En ce siècle de troubles, la mort est omniprésente.

Du point de vue économique, les conséquences de la peste sont très graves. Faute d’hommes, il y a une totale désorganisation de la production. Les champs sont en friche et des villages entiers abandonnés. La main d’oeuvre se raréfie partout et si, il y a une hausse des salaires, il y a également une hausse de l’inflation. Il faudra attendre la seconde moitié du XVe siècle pour que l’impact du fléau soit en partie réparé.

Mais la mort reste présente partout dans la vie quotidienne et la vie religieuse. C’est de cette époque que date la fameuse danse macabre qui orne les murs de l’église de la Ferté Loupière.

La mort est présente partout dans la vie quotidienne et la vie religieuse. Son église abrite la plus célèbre fresque murale de la Puisaye, l’une des treize danses macabres que l’on connaisse en France :

-1445-1500- Cloître Saint-Alvi à Albi, gravure sur engoulant de poutre

– 1450 -Temple neuf des protestants, ancienne église des dominicains, à Strasbourg (reproduction, l’original ayant été détruit durant la guerre de 1870 )

– vers 1450 – Plouha Côte d’Armor, Chapelle Kermaria an Iskuit.

– Peu après 1464- Kernascleden dans le Morbihan, église paroissiale Notre Dame

– 1460-1470 – La Chaise Dieu en Haute Loire. vrai fresque dans l’église de l’abbaye bénédictine de Saint-Robert. Une danse macabre sans texte, mais illustrant un poème. Elle date de 1470,

– 1486 (ou début XVIe) – Mesnay le Grenet dans l’Eure et Loir.

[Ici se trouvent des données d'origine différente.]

(** One [key:value] item of the text; [None] is [invalid_state]. *)
Definition parse_field (key value : list Z) (c : PacketFilterConfiguration.t)
    : option PacketFilterConfiguration.t :=
  if bool_decide (key = chars "cols"%string) then
    if columns_specified c then None
    else n ← parse_u32 value;
         if (n <? 2) || (2 ^ 31 - 1 <? n) then None
         else Some (set_columns_specified true (set_columns n c))
  else if bool_decide (key = chars "rows"%string) then
    if rows_specified c then None
    else n ← parse_i32 value;
         if (n <? 1) && (-2 <? n) then None
         else Some (set_rows_specified true (set_rows n c))
  else if bool_decide (key = chars "layout"%string) then
    if layout_specified c
       || (negb (bool_decide (value = chars "even"%string))
           && negb (bool_decide (value = chars "staircase"%string))) then None
    else Some (set_layout_specified true
           (set_layout (if bool_decide (value = chars "even"%string)
                        then PacketFilterLayout.even else PacketFilterLayout.staircase) c))
  else if bool_decide (key = chars "arq"%string) then
    if arq_specified c then None
    else
      level ← (if bool_decide (value = chars "never"%string) then Some PacketFilterArqLevel.never
               else if bool_decide (value = chars "onreq"%string)
               then Some PacketFilterArqLevel.on_request
               else if bool_decide (value = chars "always"%string)
               then Some PacketFilterArqLevel.always else None);
      Some (set_arq_specified true (set_arq level c))
  else None.

Definition parse_item (item : list Z) (c : PacketFilterConfiguration.t)
    : option PacketFilterConfiguration.t :=
  match item, find_char 58 item with
  | [], _ | _, None | _, Some O => None
  | _, Some colon =>
      if (colon + 1 =? length item)%nat then None
      else parse_field (take colon item) (drop (colon + 1) item) c
  end.

(** The item loop, one iteration per unit of fuel. *)
Fixpoint parse_items (fuel : nat) (value : list Z) (offset : nat)
    (c : PacketFilterConfiguration.t) : option PacketFilterConfiguration.t :=
  match fuel with
  | O => None
  | S fuel =>
      if (length value <=? offset)%nat then Some c
      else
        let comma := find_from 44 value offset in
        let end_ := match comma with Some n => n | None => length value end in
        c ← parse_item (take (end_ - offset) (drop offset value)) c;
        match comma with
        | None => Some c
        | Some comma =>
            if (comma + 1 =? length value)%nat then None
            else parse_items fuel value (comma + 1) c
        end
  end.

Definition parse_packet_filter_configuration (value : list Z)
    : Result PacketFilterConfiguration.t :=
  match value with
  | [] => Ok default
  | _ =>
    match store_text default value with
    | None => Err Error.invalid_state
    | Some configuration =>
      let first_comma := find_char 44 value in
      let type := match first_comma with Some n => take n value | None => value end in
      if negb (bool_decide (type = chars "fec"%string))
         && negb (bool_decide (type = chars "fec-sensor-v1"%string))
      then Err Error.unsupported
      else
        let configuration := set_enabled true configuration in
        let profile := bool_decide (type = chars "fec-sensor-v1"%string) in
        match first_comma with
        | None => if profile then Err Error.invalid_state else Ok configuration
        | Some first_comma =>
            match parse_items (length value) value (first_comma + 1) configuration with
            | None => Err Error.invalid_state
            | Some c =>
                if columns_specified c && rows_specified c
                   && negb (valid_fec_geometry (columns c) (rows c))
                then Err Error.invalid_state
                else if profile
                  && (negb (bool_decide (value = sensor_profile_filter_v1))
                      || negb (columns_specified c) || negb (columns c =? 4)
                      || negb (rows_specified c) || negb (rows c =? 1)
                      || negb (arq_specified c)
                      || negb (bool_decide (arq c = PacketFilterArqLevel.never))
                      || (layout_specified c
                          && negb (bool_decide (layout c = PacketFilterLayout.staircase))))
                then Err Error.invalid_state
                else Ok c
            end
        end
    end
  end.

(** ** The filter control header *)

Record FecControlHeader := {
  group_index : Z;
  flags_recovery : Z;
  length_recovery : Z;
}.

Definition encode_fec_control_header (header : FecControlHeader) (destination : list Z)
    : Error.t * list Z :=
  if (group_index header <? -1) || (3 <? flags_recovery header)
  then (Error.invalid_control_payload, destination)
  else if (length destination <? fec_filter_header_size)%nat
  then (Error.buffer_too_small, destination)
  else
    (Error.none,
     overwrite 0 [u8 (group_index header); u8 (flags_recovery header);
                  Z.land (Z.shiftr (length_recovery header) 8) 0xff;
                  Z.land (length_recovery header) 0xff] destination).
Definition eta_t (m : t) : t :=
  Build_t (identity_ m) (generation_ m) (next_id_ m) (next_due_ m) (pending_id_ m)
    (prepared_at_ m) (sent_at_ m) (deadline_ m) (idle_deadline_ m) (early_echo_ m)
    (last_sample_at_ m) (next_echo_due_ m) (sample_ m) (live_ m) (sent_ m)
    (has_early_echo_ m) (local_caller_ m).
Definition set_next_id : Z -> t -> t := ltac:(setter eta_t next_id_).
Definition set_next_due : Z -> t -> t := ltac:(setter eta_t next_due_).
Definition set_pending_id : Z -> t -> t := ltac:(setter eta_t pending_id_).
Definition set_prepared_at : Z -> t -> t := ltac:(setter eta_t prepared_at_).
Definition set_sent_at : Z -> t -> t := ltac:(setter eta_t sent_at_).
Definition set_deadline : Z -> t -> t := ltac:(setter eta_t deadline_).
Definition set_idle_deadline : Z -> t -> t := ltac:(setter eta_t idle_deadline_).
Definition set_early_echo : Z -> t -> t := ltac:(setter eta_t early_echo_).
Definition set_last_sample_at : Z -> t -> t := ltac:(setter eta_t last_sample_at_).
Definition set_next_echo_due : Z -> t -> t := ltac:(setter eta_t next_echo_due_).
Definition set_sample : StandbyRttSnapshot -> t -> t := ltac:(setter eta_t sample_).
Definition set_live : bool -> t -> t := ltac:(setter eta_t live_).
Definition set_sent : bool -> t -> t := ltac:(setter eta_t sent_).
Definition set_has_early_echo : bool -> t -> t := ltac:(setter eta_t has_early_echo_).

(** [sample_.outcome = o]. *)
Definition set_outcome (o : StandbyRttOutcome.t) (m : t) : t :=
  set_sample {| rtt_microseconds := rtt_microseconds (sample_ m);
                age_microseconds := age_microseconds (sample_ m);
                samples := samples (sample_ m); outcome := o; fresh := fresh (sample_ m) |} m.

(** The reset happens before the arguments are checked. *)
Definition configure (identity : StandbyRttIdentity.t) (generation first_due first_probe_id : Z)
    (local_caller : bool) : Error.t * t :=
  if negb (is_pair identity) || (generation =? 0) || (first_probe_id =? 0)
  then (Error.invalid_state, initial)
  else
    (Error.none,
     Build_t identity generation first_probe_id first_due 0 0 0 0 0 0 0 0 (sample_ initial)
       true false false local_caller).

Definition expire (now : Z) (m : t) : t :=
  if negb (pending_id_ m =? 0) && (deadline_ m <=? now) then
    set_pending_id 0 (set_outcome (if sent_ m then StandbyRttOutcome.timeout
                                   else StandbyRttOutcome.send_skipped) m)
  else m.

Definition pause (m : t) : t :=
  set_pending_id 0
    (if negb (pending_id_ m =? 0) then set_outcome StandbyRttOutcome.paused m else m).

Definition terminate (m : t) : t := set_live false (pause m).

Definition prepare_request (now idle_deadline generation : Z) (eligible : bool) (m : t)
    : option StandbyRttMessage * t :=
  if negb (generation =? generation_ m) || negb (live_ m) then (None, m)
  else if negb eligible then (None, pause m)
  else
    let m := expire now m in
    if negb (pending_id_ m =? 0) || (now <? next_due_ m) || (idle_deadline <=? now)
    then (None, m)
    else if next_id_ m =? u64_max then (None, set_outcome StandbyRttOutcome.id_exhausted m)
    else
      let m := set_next_id (next_id_ m + 1) (set_pending_id (next_id_ m) m) in
      let m := set_prepared_at now m in
      let m := set_idle_deadline idle_deadline m in
      let m := set_deadline (Z.min idle_deadline (after now 2000000)) m in
      let m := set_next_due (after now 1000000) m in
      let m := set_has_early_echo false (set_sent false m) in
      let m := set_outcome StandbyRttOutcome.pending m in
      (Some {| identity := identity_ m; probe_id := pending_id_ m;
               rtt_kind := StandbyRttKind.request; caller_initiated := local_caller_ m |}, m).
(* ===== verification/StandbyRttFacts.v ===== *)
(** Standby measurement: round trips of its wire forms, soundness of the
    recorded samples, the spacing of probes and echoes, and the fairness and
    rate of the shared send budget. *)
From Stdlib Require Import Sorted.
From S2P Require Import Prelude Packet Codec Words Extensions StandbyRtt.
Import StandbyRttIdentity.

(** * Big-endian words of any size *)

Fixpoint be_bytes (size : nat) (value : Z) : list Z :=
  match size with
  | O => []
  | S n => be_bytes n (Z.shiftr value 8) ++ [Z.land value 255]
  end.

Lemma length_be_bytes size v : length (be_bytes size v) = size.
Proof. revert v. induction size as [|n IH]; intros v; [reflexivity|]. cbn [be_bytes]. rewrite length_app, IH. cbn [length]. lia. Qed.

Lemma write_word_overwrite bytes at_ v size :
  (at_ + size <= length bytes)%nat ->
  write_word bytes at_ v size = overwrite at_ (be_bytes size v) bytes.
Proof.
  revert bytes v. induction size as [|n IH]; intros bytes v Hl.
  - unfold overwrite. cbn. rewrite Nat.add_0_r, take_drop. reflexivity.
  - cbn [write_word be_bytes]. rewrite IH by (rewrite length_insert; lia).
    unfold overwrite. rewrite length_app, !length_be_bytes, take_insert_ge by lia. cbn [length].
    rewrite <- app_assoc. do 2 f_equal.
    destruct (lookup_lt_is_Some_2 bytes (at_ + n)) as [x Hx]; [lia|].
    rewrite insert_take_drop by lia.
    rewrite drop_app_ge by (rewrite length_take; lia). rewrite length_take, Nat.min_l, Nat.sub_diag by lia.
    cbn [drop app]. do 2 f_equal. lia.
Qed.

Lemma read_be_word p v r size :
  (size <= 8)%nat -> 0 <= v ->
  read_word (p ++ be_bytes size v ++ r) (length p) size = v mod 2 ^ (8 * Z.of_nat size).
Proof.
  intros Hs. revert v r. induction size as [|n IH]; intros v r Hv.
  - cbn. rewrite Z.mod_1_r. reflexivity.
  - unfold read_word in *. rewrite seq_S, fold_left_app. cbn [fold_left be_bytes].
    rewrite <- (app_assoc _ [_]), IH by (lia || apply Z.shiftr_nonneg, Hv). cbn [app Nat.add].
    assert (Hb : (p ++ be_bytes n (Z.shiftr v 8) ++ Z.land v 255 :: r) !!! (length p + n)%nat = Z.land v 255).
    { rewrite lookup_total_app_add. pose proof (lookup_total_middle (be_bytes n (Z.shiftr v 8)) r (Z.land v 255)) as M.
      rewrite length_be_bytes in M. exact M. }
    rewrite Hb. change 255 with (Z.ones 8). rewrite Z.land_ones, Z.shiftr_div_pow2, Z.shiftl_mul_pow2 by lia.
    assert (B : 2 ^ (8 * Z.of_nat (S n)) = 2 ^ 8 * 2 ^ (8 * Z.of_nat n)) by (rewrite <- Z.pow_add_r by lia; f_equal; lia).
    set (m := 2 ^ (8 * Z.of_nat n)) in *.
    assert (Hm : 0 < m <= 2 ^ 56) by (split; [apply Z.pow_pos_nonneg; lia|apply Z.pow_le_mono_r; lia]).
    pose proof (Z.mod_pos_bound (v / 2 ^ 8) m ltac:(lia)) as Hd.
    unfold u64. rewrite (Z.mod_small (_ * _)) by lia. rewrite (lor_add _ _ 8) by zlia.
    rewrite B, Z.rem_mul_r by lia. lia.
Qed.

Lemma read_word_at p v r n size bytes :
  bytes = p ++ be_bytes size v ++ r -> length p = n -> (size <= 8)%nat ->
  0 <= v < 2 ^ (8 * Z.of_nat size) -> read_word bytes n size = v.
Proof. intros -> <- Hs Hv. rewrite read_be_word by lia. apply Z.mod_small. assumption. Qed.

(** * Identities *)

Definition identity_ok (i : StandbyRttIdentity.t) : Prop :=
  length (caller i) = 16%nat /\ length (listener i) = 16%nat /\
  is_offer i || is_pair i = true.

Definition identity_content (i : StandbyRttIdentity.t) : list Z :=
  [0; 0; 0; 1; 0; 0; 0; 0] ++ caller i ++ listener i.

(** The nonces in their places of a zero-filled message. *)
Lemma place_nonces (h a b t : list Z) :
  length h = 8%nat -> length a = 16%nat -> length b = 16%nat ->
  overwrite 24 b (overwrite 8 a (h ++ replicate 32 0 ++ t)) = h ++ a ++ b ++ t.
Proof.
  intros Hh Ha Hb. pose proof (overwrite_app h (replicate 32 0 ++ t) a) as E. rewrite Hh, Ha in E.
  rewrite E. change (drop 16 (replicate 32 0 ++ t)) with (replicate 16 0 ++ t). rewrite (app_assoc h a).
  pose proof (overwrite_app (h ++ a) (replicate 16 0 ++ t) b) as F.
  rewrite length_app, Hh, Ha, Hb in F. change (8 + 16)%nat with 24%nat in F.
  rewrite F, <- app_assoc. reflexivity.
Qed.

– Fin XVe, début XVIe – Cherbourg, basilique Sainte-Trinité, nef, vers 1500, restaurée XIXe siècle. Il ne s’agit pas d’une peinture mais de bas-reliefs , sculpture polychrome en ronde-bosse.

– Début XVIe – Brianny en Côte d’Or. église Sainte-Apolline

– Début XVIe : cimetière de Vienne (cloître Saint-Saturnin), vieux faubourg de Blois (sculptures sur chapiteaux de pierre).

– 1526-1532 : Cimetière Saint-Maclou de Rouen, sculptures sur les colonnes de la galerie

– 1712-1714 : Avrieux 73, chapelle Notre Dame des Neiges  – Preuilly sur Claise (Indre et Loire), chapelle de tous les Saints : peintures murales.